In a recent address towards the construction industry the Norwegian chapter of buildingSMART has put a great emphasis on the need for using unambiguous machine-readable code to identify the components that are included in a given building. This is an essential feature for any system that aims to attribute data to an accurate digital twin of a built asset. And it is the only solution that allows individuals to utilise the most accurate and up-to-date data related to any specific product, system or assembly throughout all the stages of construction and across the supply chain.

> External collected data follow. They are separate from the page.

Lemma server_main_step_simulated l s s' :
  inv s -> main_step l s = Some s' -> simulated (abs s) (events l) (abs s').
Proof.
  intros Hi Hs. pose proof (i_main s Hi) as Hm. pose proof Hs as Hs0. unfold main_step in Hs.
  destruct l; try discriminate Hs;
    destruct (main s) as [|src0 d0|src0 d0|sid0 src0 d0|sid0 src0 d0|sid0 src0 d0|r0] eqn:Hms; try discriminate Hs;
    (assert (fresh_in s = match main s with MInsert i _ _ => Some i | _ => None end) as Hfr by done);
    rewrite Hms in Hfr; (eassert (pending_in s = _) as Hpe by (unfold pending_in; rewrite Hms; reflexivity)).
  - destruct (listener_open s); [|done]. injection Hs as <-.
    apply (simulated_one (Receive src data)); [done|]. unfold nat_step. cbn [pending abs].
    rewrite Hpe. unfold set_pending, abs, fresh_in. cbn. by rewrite Hms.
  - destruct (listener_open s); [|done]. injection Hs as <-. by apply simulated_nil.
  - destruct (closedByUs _ _); injection Hs as <-; apply simulated_nil; try done.
    by apply (abs_main s _ (heap s)).
  - destruct (sessions s !! src0) as [sid|] eqn:Hk; injection Hs as <-; apply simulated_nil; try done;
      by apply abs_main.
  - destruct r; [injection Hs as <-; by apply (simulated_one Discard); [|apply abs_discard]|].
    apply (simulated_one (Connect (next s))); [done|]. by eapply server_dial_simulated.
  - apply (simulated_one (Enlist sid0)); [done|]. by eapply server_insert_simulated.
  - injection Hs as <-. apply simulated_nil; [done|].
    destruct (srcs s !! sid0) as [src|] eqn:Hsrc; [|done].
    transitivity (abs (set_main (MSend sid0 src0 d0) s)); [|by apply (abs_main s _ (heap s))].
    apply (server_abs_silent (set_main (MSend sid0 src0 d0) s) sid0 src); [done|].
    unfold arrived_in. cbn. destruct (gors s !! sid0) eqn:Hg; [|done].
    destruct (i_gors s Hi sid0) as [_ []]; [by eexists|]. unfold fresh_session. by rewrite Hms.
  - destruct (write_ok && bool_decide (sid0 ∈ open_conns s)) eqn:Hw; injection Hs as <-;
      [|by apply (simulated_one Discard); [|apply abs_discard]].
    apply andb_true_iff in Hw as [_ Hopen]. apply (simulated_one (Forward sid0)); [done|].
    rewrite (do_forward _ _ _ (server_flow_in_abs s sid0 src0 Hm) d0); [|done|done].
    unfold log_traffic, abs, fresh_in. cbn. by rewrite Hms, app_nil_r.
Qed.
(** * ezcellular: attribute bags, telemetry decoding, modem guards, registry

    A shallow embedding of the ezcellular client library (C++17, on
    top of sdbus-c++ and ModemManager):

    - [any_map.h]:  the [AnyMap] attribute bag,
    - [structs.h]:  the Signal / Location / CellInfo records,
    - [modem.cpp]:  state guards, power operations, technology, signal,
      cell list and location decoding,
    - [modem_manager.cpp]: the ObjectManager proxy that keeps the modem
      list and the single pending await,
    - [connection.cpp]: the IP configuration of a bearer,
    - [helpers.cpp]: [join_string].

    C++ exceptions are values of [exception]; a function that may throw
    returns [Result A].  Code that talks to the D-Bus proxy is written in
    a small state-and-exception monad over the bus ([Bus]), whose log of
    sent method calls survives a throw, as side effects do in C++. *)

From Stdlib Require Import ZArith String Ascii List Floats Lia OrderedTypeEx Sorted.
From stdpp Require Import base option list gmap strings.

Local Open Scope Z_scope.

(** ** Exceptions *)

(** The exception classes this code throws or lets through.
    [ModemException] and [ModemManagerException] are [exception.h]'s
    [std::runtime_error] subclasses and carry their [what()] string. *)
Inductive exception : Type :=
  | ModemException (what : string)
  | ModemManagerException (what : string)
  | std_out_of_range
  | std_invalid_argument
  | std_bad_any_cast
  | std_future_error
  | sdbus_Error.

Definition Result (A : Type) : Type := exception + A.

(** [Ok a] is a normal return, [throw e] a thrown exception. *)
Abbreviation Ok := (@inr exception _).
Abbreviation throw := (@inl exception _).

Definition rbind {A B : Type} (r : Result A) (k : A -> Result B) : Result B :=
  match r with
  | inl e => inl e
  | inr a => k a
  end.

(** [try { body } catch (...) { handler }] *)
Definition try_catch_all {A : Type} (body : Result A) (handler : Result A) : Result A :=
  match body with
  | inl _ => handler
  | inr a => inr a
  end.

Definition is_throw {A : Type} (r : Result A) : Prop := exists e, r = inl e.

Global Instance Result_bind : MBind Result := fun A B k r => rbind r k.
Global Instance Result_ret : MRet Result := fun A a => inr a.
Global Instance Result_fmap : FMap Result := fun A B f r =>
  match r with
  | inl e => inl e
  | inr a => inr (f a)
  end.

(** The C and C++ standard library functions the decoders call on
    strings: [std::stoul] (through [strtoul]) and [std::sscanf]. *)
Module Cstd.

Definition code (c : ascii) : Z := Z.of_nat (nat_of_ascii c).

(** [isspace] in the "C" locale. *)
Definition isspace (c : ascii) : bool :=
  (code c =? 32) || ((9 <=? code c) && (code c <=? 13)).

Definition isdigit (c : ascii) : bool :=
  (48 <=? code c) && (code c <=? 57).

Definition hex_digit_value (c : ascii) : option Z :=
  if (48 <=? code c) && (code c <=? 57) then Some (code c - 48)
  else if (65 <=? code c) && (code c <=? 70) then Some (code c - 55)
  else if (97 <=? code c) && (code c <=? 102) then Some (code c - 87)
  else None.

Fixpoint skip_space (s : string) : string :=
  match s with
  | String c s' => if isspace c then skip_space s' else s
  | EmptyString => s
  end.

(** The longest run of hexadecimal digits at the head of [s]: its
    value on top of [acc], the number of digits, and what follows. *)
Fixpoint hex_digits (s : string) (acc : Z) (n : nat) : Z * nat * string :=
  match s with
  | String c s' =>
      match hex_digit_value c with
      | Some d => hex_digits s' (16 * acc + d) (S n)
      | None => (acc, n, s)
      end
  | EmptyString => (acc, n, s)
  end.

Definition take_sign (s : string) : bool * string :=
  match s with
  | String c s' =>
      if Ascii.eqb c "-" then (true, s')
      else if Ascii.eqb c "+" then (false, s')
      else (false, s)
  | EmptyString => (false, s)
  end.

Definition is_x (c : ascii) : bool := Ascii.eqb c "x" || Ascii.eqb c "X".

(** [unsigned long] has 64 bits (LP64; ModemManager is a Linux
    service). *)
Definition ULONG_MAX : Z := 2 ^ 64 - 1.
Definition UINT_MAX : Z := 2 ^ 32 - 1.

(** The subject sequence of [strtoul(s, &end, 16)]: white space, an
    optional sign, an optional [0x]/[0X], hexadecimal digits. *)
Inductive subject : Type :=
  | no_conversion
  | number (negative : bool) (magnitude : Z) (rest : string).

Definition hex_subject (s : string) : subject :=
  let '(neg, s1) := take_sign (skip_space s) in
  let plain :=
    match hex_digits s1 0 0 with
    | (v, S _, rest) => number neg v rest
    | (_, O, _) => no_conversion
    end in
  match s1 with
  | String c0 (String c1 s2) =>
      if Ascii.eqb c0 "0" && is_x c1 then
        match hex_digits s2 0 0 with
        | (v, S _, rest) => number neg v rest
        | (_, O, _) => number neg 0 (String c1 s2)   (* only the "0" converts *)
        end
      else plain
  | _ => plain
  end.

(** The value [strtoul] returns for a subject: [ULONG_MAX] with
    [ERANGE] when the magnitude does not fit, the negation in
    [unsigned long] after a minus sign. *)
Definition strtoul_value (neg : bool) (mag : Z) : Z * bool :=
  if ULONG_MAX <? mag then (ULONG_MAX, true)
  else if neg then ((2 ^ 64 - mag) mod 2 ^ 64, false)
  else (mag, false).

(** [std::stoul(str, nullptr, 16)] *)
Definition stoul16 (str : string) : Result Z :=
  match hex_subject str with
  | no_conversion => throw std_invalid_argument
  | number neg mag _ =>
      let '(v, erange) := strtoul_value neg mag in
      if erange then throw std_out_of_range else Ok v
  end.

(** [std::string::c_str()] as a C string: what precedes the first
    NUL character. *)
Fixpoint c_str (s : string) : string :=
  match s with
  | String c s' => if Ascii.eqb c Ascii.zero then EmptyString else String c (c_str s')
  | EmptyString => EmptyString
  end.

(** *** sscanf *)

Inductive directive : Type :=
  | conv_digits (width : nat)      (* %<width>[0-9] *)
  | conv_hex (suppress : bool)     (* %X and %*X *)
  | literal (c : ascii).

Inductive argument : Type :=
  | arg_chars (s : string)
  | arg_unsigned (n : Z).

Inductive step_result : Type :=
  | input_failure
  | matching_failure
  | matched (rest : string) (converted : bool) (stored : list argument).

(** At most [width] characters of the scanset [0-9]. *)
Fixpoint scan_digits (width : nat) (s : string) : string * string :=
  match width, s with
  | S w, String c s' =>
      if isdigit c then
        let '(m, r) := scan_digits w s' in (String c m, r)
      else (EmptyString, s)
  | _, _ => (EmptyString, s)
  end.

(** [%X], as glibc's [vfscanf] reads it (the C library of the Linux
    systems ModemManager runs on): white space is skipped, then an
    optional sign is read, then a [0] followed by [x] or [X] is taken
    as the prefix, then the hexadecimal digits that follow.  The [0]
    of the prefix counts as a digit read and the [x] is consumed, so a
    prefix with no digit behind it converts to 0 and scanning goes on
    behind the [x] (ISO C 7.21.6.2 makes that a matching failure;
    glibc does not).  A sign with nothing to convert behind it, or no
    digit at all, is a matching failure.  The characters read are
    converted by [strtoul] and the value is stored in an
    [unsigned int]. *)
Definition scan_hex (s : string) : step_result :=
  let s0 := skip_space s in
  match s0 with
  | EmptyString => input_failure
  | _ =>
      let '(neg, s1) := take_sign s0 in
      let after_prefix :=
        match s1 with
        | String c0 (String c1 s2) =>
            if Ascii.eqb c0 "0" && is_x c1 then Some s2 else None
        | _ => None
        end in
      match after_prefix with
      | Some s2 =>
          let '(v, _, rest) := hex_digits s2 0 0 in
          matched rest true [arg_unsigned (fst (strtoul_value neg v) mod 2 ^ 32)]
      | None =>
          match hex_digits s1 0 0 with
          | (v, S _, rest) =>
              matched rest true [arg_unsigned (fst (strtoul_value neg v) mod 2 ^ 32)]
          | (_, O, _) => matching_failure
          end
      end
  end.

Definition step (d : directive) (s : string) : step_result :=
  match d with
  | conv_digits width =>
      match s with
      | EmptyString => input_failure
      | _ =>
          match scan_digits width s with
          | (EmptyString, _) => matching_failure
          | (m, rest) => matched rest true [arg_chars m]
          end
      end
  | conv_hex suppress =>
      match scan_hex s with
      | matched rest c stored => matched rest c (if suppress then [] else stored)
      | r => r
      end
  | literal c =>
      match s with
      | EmptyString => input_failure
      | String c' s' => if Ascii.eqb c c' then matched s' false [] else matching_failure
      end
  end.

Definition EOF : Z := -1.

(** The directives are executed in turn; the result is the number of
    assigned items, or [EOF] for an input failure before the first
    conversion. *)
Fixpoint run (ds : list directive) (s : string) (converted : bool)
    (stored : list argument) : Z * list argument :=
  match ds with
  | [] => (Z.of_nat (length stored), stored)
  | d :: ds' =>
      match step d s with
      | matched rest c out => run ds' rest (converted || c) (stored ++ out)
      | matching_failure => (Z.of_nat (length stored), stored)
      | input_failure =>
          if converted then (Z.of_nat (length stored), stored) else (EOF, stored)
      end
  end.

(** Reading a format string of the shapes used here: [%3[0-9]],
    [%X], [%*X] and ordinary characters. *)
Fixpoint read_width (s : string) (acc : option nat) : option nat * string :=
  match s with
  | String c s' =>
      if isdigit c then
        read_width s' (Some (10 * default 0%nat acc + Z.to_nat (code c - 48))%nat)
      else (acc, s)
  | EmptyString => (acc, s)
  end.

Fixpoint parse_format (fuel : nat) (fmt : string) : list directive :=
  match fuel with
  | O => []
  | S fuel' =>
      match fmt with
      | EmptyString => []
      | String c fmt' =>
          if Ascii.eqb c "%" then
            let '(suppress, f1) :=
              match fmt' with
              | String c1 f1 => if Ascii.eqb c1 "*" then (true, f1) else (false, fmt')
              | EmptyString => (false, fmt')
              end in
            let '(width, f2) := read_width f1 None in
            match f2 with
            | String c2 f3 =>
                if Ascii.eqb c2 "X" then conv_hex suppress :: parse_format fuel' f3
                else if String.prefix "[0-9]" f2 then
                  conv_digits (default 0%nat width)
                    :: parse_format fuel' (String.substring 5 (String.length f2 - 5) f2)
                else []
            | EmptyString => []
            end
          else literal c :: parse_format fuel' fmt'
      end
  end.
(** X19. [detectChord] answers [---] exactly when the notes have fewer
    than two distinct pitch classes.  Otherwise it names the first root,
    from C upward, whose major or minor triad lies within the pitch
    classes of the notes, the major triad being tried before the minor one
    on each root, and answers [Complex] when no root has one.  The set and
    the sorting of the code do not matter: only which classes occur. *)
Theorem detect_chord_first_triad (notes : list Z) :
  ((forall a b, In a notes -> In b notes -> Z.rem a 12 = Z.rem b 12) ->
   Chords.detectChord notes = "---"%string)
  /\ (~ (forall a b, In a notes -> In b notes -> Z.rem a 12 = Z.rem b 12) ->
      (noTriadBelow notes 12
       /\ Chords.detectChord notes = "Complex"%string)
      \/ exists r, (r < 12)%nat /\ noTriadBelow notes r
           /\ ((hasTriad notes r 4 = true
                /\ Chords.detectChord notes
                   = String.append (nth r Chords.noteNames "undefined"%string)
                                   " Maj")
               \/ (hasTriad notes r 4 = false /\ hasTriad notes r 3 = true
                   /\ Chords.detectChord notes
                      = String.append
                          (nth r Chords.noteNames "undefined"%string)
                          " min"))).
Proof.
  split.
  - intros H. unfold Chords.detectChord.
    destruct (length notes =? 0)%nat; [reflexivity|].
    rewrite (proj2 (uniqueNotes_short notes) H). reflexivity.
  - intros H. unfold Chords.detectChord.
    destruct (Nat.eqb_spec (length notes) 0) as [E|_].
    { exfalso. apply H. destruct notes; [intros a b []|discriminate E]. }
    destruct (length (Chords.uniqueNotes notes) <? 2)%nat eqn:El.
    { exfalso. apply H. apply uniqueNotes_short. exact El. }
    destruct (chordLoop_first notes 12 0 ltac:(lia))
      as [[Hnone E]|(r & Hr & Hb & Hres)].
    + left. split; [|exact E]. intros r' Hr'. apply Hnone. lia.
    + right. exists r. split; [lia|]. split; [|exact Hres].
      intros r' Hr'. apply Hb. lia.
Qed.

Lemma detect_chord_first_triad_witness :
  Chords.detectChord [60; 72; 48] = "---"%string
  /\ (exists r, (r < 12)%nat /\ noTriadBelow [57; 60; 64; 67] r
        /\ Chords.detectChord [57; 60; 64; 67]
           = String.append (nth r Chords.noteNames "undefined"%string) " Maj").
Proof.
  destruct (detect_chord_first_triad [60; 72; 48]) as [H1 _].
  destruct (detect_chord_first_triad [57; 60; 64; 67]) as [_ H2].
  split.
  - apply H1. intros a b Ha Hb. cbn [In] in Ha, Hb.
    repeat (destruct Ha as [<-|Ha]); try contradiction;
      repeat (destruct Hb as [<-|Hb]); try contradiction; reflexivity.
  - destruct H2 as [[_ E]|(r & Hr & Hb & [[_ E]|(E4 & _ & E)])].
    + intros H. specialize (H 57 60 ltac:(cbn; auto) ltac:(cbn; auto)).
      discriminate H.
    + vm_compute in E. discriminate E.
    + exists r. split; [exact Hr|]. split; [exact Hb|exact E].
    + exfalso. vm_compute in E.
      do 12 (destruct r as [|r]; [vm_compute in E4; discriminate|]). lia.
Defined.

(** ** The MIDI export *)

Section ExportProofs.
Import MidiExport.

Lemma list_ascii_append a d :
  list_ascii_of_string (String.append a d)
  = list_ascii_of_string a ++ list_ascii_of_string d.
Proof. induction a as [|c a IH]; [reflexivity|]. cbn. rewrite IH. reflexivity. Qed.

Lemma string_append_assoc a b c :
  String.append (String.append a b) c = String.append a (String.append b c).
Proof. induction a as [|x a IH]; [reflexivity|]. cbn. rewrite IH. reflexivity. Qed.

Lemma countChar_append c a d :
  countChar c (String.append a d) = (countChar c a + countChar c d)%nat.
Proof.
  unfold countChar. rewrite list_ascii_append, List.filter_app, length_app.
  reflexivity.
Qed.

Lemma stripMarks_plain d :
  forallb noMark (list_ascii_of_string d) = true -> stripMarks d = d.
Proof.
  induction d as [|c d IH]; [reflexivity|].
  cbn [list_ascii_of_string forallb stripMarks]. intros H.
  apply andb_true_iff in H as [Hc Hd]. rewrite (IH Hd).
  unfold noMark in Hc. apply negb_true_iff in Hc.
  apply orb_false_iff in Hc as [Hc _]. rewrite Hc. reflexivity.
Qed.

Lemma sharpenFirst_plain d :
  forallb noMark (list_ascii_of_string d) = true -> sharpenFirst d = d.
Proof.
  induction d as [|c d IH]; [reflexivity|].
  cbn [list_ascii_of_string forallb sharpenFirst]. intros H.
  apply andb_true_iff in H as [Hc Hd]. rewrite (IH Hd).
  unfold noMark in Hc. apply negb_true_iff in Hc.
  apply orb_false_iff in Hc as [_ Hc]. rewrite Hc. reflexivity.
Qed.

Lemma countChar_plain c d :
  noMark c = false ->
  forallb noMark (list_ascii_of_string d) = true -> countChar c d = 0%nat.
Proof.
  intros Hc. unfold countChar.
  induction d as [|x d IH]; [reflexivity|].
  cbn [list_ascii_of_string forallb List.filter]. intros H.
  apply andb_true_iff in H as [Hx Hd].
  destruct (Ascii.eqb_spec c x) as [->|_]; [congruence|]. apply IH, Hd.
Qed.

Lemma stripMarks_append a d :
  forallb noMark (list_ascii_of_string d) = true ->
  stripMarks (String.append a d) = String.append (stripMarks a) d.
Proof.
  intros Hd. induction a as [|c a IH]; [apply stripMarks_plain, Hd|].
  cbn [String.append stripMarks]. rewrite IH.
  destruct (Ascii.eqb c "'" || Ascii.eqb c ","); reflexivity.
Qed.

Lemma sharpenFirst_append a d :
  forallb noMark (list_ascii_of_string d) = true ->
  sharpenFirst (String.append a d) = String.append (sharpenFirst a) d.
Proof.
  intros Hd. induction a as [|c a IH]; [apply sharpenFirst_plain, Hd|].
  cbn [String.append sharpenFirst]. rewrite IH.
  destruct (Ascii.eqb c "^"); reflexivity.
Qed.

Lemma digit_noMark c : isDigit c = true -> noMark c = true.
Proof.
  destruct c as [[] [] [] [] [] [] [] []]; vm_compute; congruence.
Qed.

Lemma digits_noMark l :
  forallb isDigit l = true -> forallb noMark l = true.
Proof.
  induction l as [|c l IH]; [reflexivity|]. cbn [forallb]. intros H.
  apply andb_true_iff in H as [Hc Hl].
  rewrite (digit_noMark c Hc), (IH Hl). reflexivity.
Qed.

Lemma natToString_noMark n :
  forallb noMark (list_ascii_of_string (natToString n)) = true.
Proof. apply digits_noMark, natToString_digits. Qed.

Lemma getDurStr_noMark q n :
  forallb noMark (list_ascii_of_string (Quantizer.getDurStr q n)) = true.
Proof.
  unfold Quantizer.getDurStr.
  repeat match goal with
         | |- context [if ?b then _ else _] => destruct b
         end;
    try reflexivity; try apply natToString_noMark.
  rewrite list_ascii_append, forallb_app, natToString_noMark. reflexivity.
Qed.

Lemma exportTable : forallb exportTableOk (seq 0 128) = true.
Proof. vm_compute. reflexivity. Qed.

Lemma exportTable_at m :
  let safe := Z.max 0 (Z.min 127 m) in
  sharpenFirst (stripMarks (AudioUtils.midiToAbc m)) = exportName safe
  /\ abcOctave (AudioUtils.midiToAbc m) = exportOctave safe.
Proof.
  cbv zeta. rewrite midiToAbc_clamp.
  set (k := Z.max 0 (Z.min 127 m)).
  assert (Hk : 0 <= k <= 127) by (unfold k; lia).
  pose proof exportTable as T. rewrite forallb_forall in T.
  specialize (T (Z.to_nat k) ltac:(apply in_seq; lia)).
  unfold exportTableOk in T. rewrite Z2Nat.id in T by lia.
  apply andb_true_iff in T as [T1 T2].
  apply String.eqb_eq in T1. apply Z.eqb_eq in T2. split; assumption.
Qed.

Lemma exportNotes_app l l' :
  exportNotes (l ++ l') = exportNotes l ++ exportNotes l'.
Proof. unfold exportNotes. rewrite List.filter_app, map_app. reflexivity. Qed.

End ExportProofs.

(** X20. What [generateMidiData] makes of the tokens of the encoder.  Bar
    markers are dropped.  For the token of a pitch with its duration
    string, the pitch name handed to the MIDI writer is the note name with
    the sharp sign in front of the letter, in lower case from pitch 72 on,
    followed by the duration string of the token and then the octave
    number: the duration text stays inside the name.  The octave number
    is [floor(pitch / 12) - 1] below pitch 72 and one less than that from
    pitch 72 on, where the notation switches to lower case without a
    mark. *)
Theorem export_of_encoded_token (q n : nat) (m : Z) (l l' : list string) :
  let safe := Z.max 0 (Z.min 127 m) in
  MidiExport.exportNotes (l ++ "|"%string :: l')
  = MidiExport.exportNotes l ++ MidiExport.exportNotes l'
  /\ MidiExport.exportNotes [melToken q (Some m, n)]
     = [String.append (exportName safe)
          (String.append (Quantizer.getDurStr q n)
                         (MidiExport.intToString (exportOctave safe)))]
  /\ MidiExport.exportNotes [melToken q (None, n)]
     = [String.append "z"
          (String.append (Quantizer.getDurStr q n) "4")].
Proof.
  cbv zeta.
  pose proof (getDurStr_noMark q n) as Hd.
  split.
  { rewrite exportNotes_app. reflexivity. }
  unfold melToken. cbn [fst snd]. unfold MidiExport.exportNotes.
  split.
  - destruct (exportTable_at m) as [E1 E2].
    assert (Hb : String.eqb
                   (String.append (AudioUtils.midiToAbc m)
                                  (Quantizer.getDurStr q n)) "|" = false).
    { apply (noteHead_not_bar _
               (noteHead_append _ _ (midiToAbc_head m))). }
    cbn [List.filter map]. rewrite Hb. cbn [negb map].
    rewrite stripMarks_append, sharpenFirst_append by exact Hd.
    unfold MidiExport.abcOctave.
    rewrite !countChar_append.
    rewrite !(countChar_plain _ (Quantizer.getDurStr q n)) by
      (first [reflexivity|exact Hd]).
    rewrite !Nat.add_0_r.
    fold (MidiExport.abcOctave (AudioUtils.midiToAbc m)).
    rewrite E1, E2.
    rewrite string_append_assoc. reflexivity.
  - assert (Hb : String.eqb
                   (String.append "z" (Quantizer.getDurStr q n)) "|" = false)
      by reflexivity.
    cbn [List.filter map]. rewrite Hb. cbn [negb map].
    rewrite stripMarks_append, sharpenFirst_append by exact Hd.
    unfold MidiExport.abcOctave.
    rewrite !countChar_append.
    rewrite !(countChar_plain _ (Quantizer.getDurStr q n)) by
      (first [reflexivity|exact Hd]).
    rewrite string_append_assoc. reflexivity.
Qed.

Going further than interoperability raises the issue of context. Because all countries have their own rules, requirements and standards related to different product categories, it is important to create local contexts that follow the same logic and can be interpreted internationally.
In an interview for Byggeindustrien, BuildingSMART Norway Project Manager Chi Ho Lau said:

Chi Ho Lau, Project Manager at BuildingSMART Norge. Image credits: BuildingSMART

‘Cobuilder have done a great job in creating content based on harmonised product standards. Each of the 256 product data templates they have created holds standard-based characteristics mapped to GUIDs. These product templates form the basis we have built to create a comprehensive Norwegian context.
As a next step from the autumn, together with Standards Norway, we will organize national experts in the various product areas to enrich theses 256 templates with characteristics that are not necessarily included in a standard, but still significant.

For this reason, we now wish to invite more suppliers and manufacturers to our expert groups so that the merchants’ interests are safeguarded. It is imperative that all Product Data Templates are based on the Norwegian context. Only in this way, we will ensure that product’s master data is compatible with the future and can be stored independently of commercial applications and database systems. This will give us a data-driven reality – a reality where it’s easy to replace your systems and tools and take the data seamlessly along.’

In Norway large construction companies such as SKANSKA are increasingly starting to request the use of digital data that is interoperable and defined within a common context. This is why collaboration has become increasingly important for the industry. In order to meet the huge demand for high quality data that is foreseen in the future all construction actors need to join in the conversation today.